Epidermal Growth Factor Receptors in Human Hyperplastic Prostate Tissue and Their Modulation by Chronic Treatment With a Gonadotropin-Releasing Hormone Analog*

Abstract

We characterized the epidermal growth factor (EGF) receptor in the membrane fraction of prostatic tissue from men with benign prostatic hyperplasia (BPH).
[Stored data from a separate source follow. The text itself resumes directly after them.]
(** * seord-vn: the SEO scoring engine of [src/seo-analyzer.ts]

    A shallow embedding of the class [SeoAnalyzer] and the properties of
    its scoring and message rules.

    Conventions of the embedding.
    - A JavaScript string is a [string]; one [ascii] stands for one code
      unit, so [length] is the [.length] of the source.
    - A JavaScript [number] is a value of [number] below: an exact rational,
      one of the two infinities, or NaN.  Every number the class computes
      is built from array lengths by [+], [-], [*], [/] and [Math.min];
      the rounding of binary64 is not modelled, the special values and the
      comparison rules for NaN are.
    - The literal texts of the messages are kept as they are in the source
      file, byte for byte.
    - [string | null] is [option string]; [None] is [null].
    - The object is a record; a method that mutates [this.messages] is a
      function from the record to the record. *)

From Stdlib Require Import List String Ascii Bool Arith ZArith QArith Qabs Qround Qminmax Lia Lqa.
From Stdlib Require Import DecimalString.
Import ListNotations.

Local Open Scope list_scope.
Local Open Scope string_scope.

(* ================================================================== *)
(** ** JavaScript strings *)

Module JsString.

(** The double quote character, code unit 34. *)
Definition dquote : string := String (ascii_of_nat 34) EmptyString.

(** Truthiness of a string: every string but the empty one. *)
Definition truthy (s : string) : bool :=
  match s with
  | EmptyString => false
  | String _ _ => true
  end.

(** [String.prototype.split] for a non-empty separator: scan from the
    left, cut at each match, resume right after it.  [skip] counts the
    code units of the current match that are still to be dropped and
    [cur] is the piece read so far. *)
Fixpoint splitFrom (sep : string) (skip : nat) (cur : string) (s : string)
  : list string :=
  match s with
  | EmptyString => [cur]
  | String c s' =>
      match skip with
      | S k => splitFrom sep k cur s'
      | O =>
          if prefix sep s
          then cur :: splitFrom sep (length sep - 1) EmptyString s'
          else splitFrom sep 0 (cur ++ String c EmptyString) s'
      end
  end.

(** [s.split(sep)] with a string separator and no limit.  An empty
    separator cuts between all code units (and yields the empty array on
    the empty string). *)
Definition split (sep : string) (s : string) : list string :=
  match sep with
  | EmptyString => map (fun c => String c EmptyString) (list_ascii_of_string s)
  | String _ _ => splitFrom sep 0 EmptyString s
  end.

(** [s.split(sep)] where [sep] may be [null]: the separator is converted
    with ToString, and ToString(null) is the four letters below. *)
Definition toStringNullable (o : option string) : string :=
  match o with
  | Some s => s
  | None => "null"
  end.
The maximum specific binding of [125I]EGF to the BPH membrane fraction was achieved after 30-min incubation at 35 C. Analysis of the binding data revealed two classes of binding sites, one of high affinity [Kd, 2.5 +/- 0.5 (+/- SE) x 10(-11) mol/L] and one of lower affinity (2.2 +/- 0.3 x 10(-9) mol/L). [125I]EGF binding was inhibited by excess EGF, but not by insulin, proinsulin, fibroblast growth factor, or insulin-like growth factors I and II. In prostatic tissue of men with BPH treated for 3 months with the GnRH agonist analog Goserelin (Zoladex, depot formulation), the binding capacities of both sites were significantly higher than those of BPH tissue from untreated men (P less than 0.001). These results demonstrate that prostatic tissue from men with BPH contains two classes of specific binding sites for EGF, and their levels are modulated by chronic GnRH agonists treatment.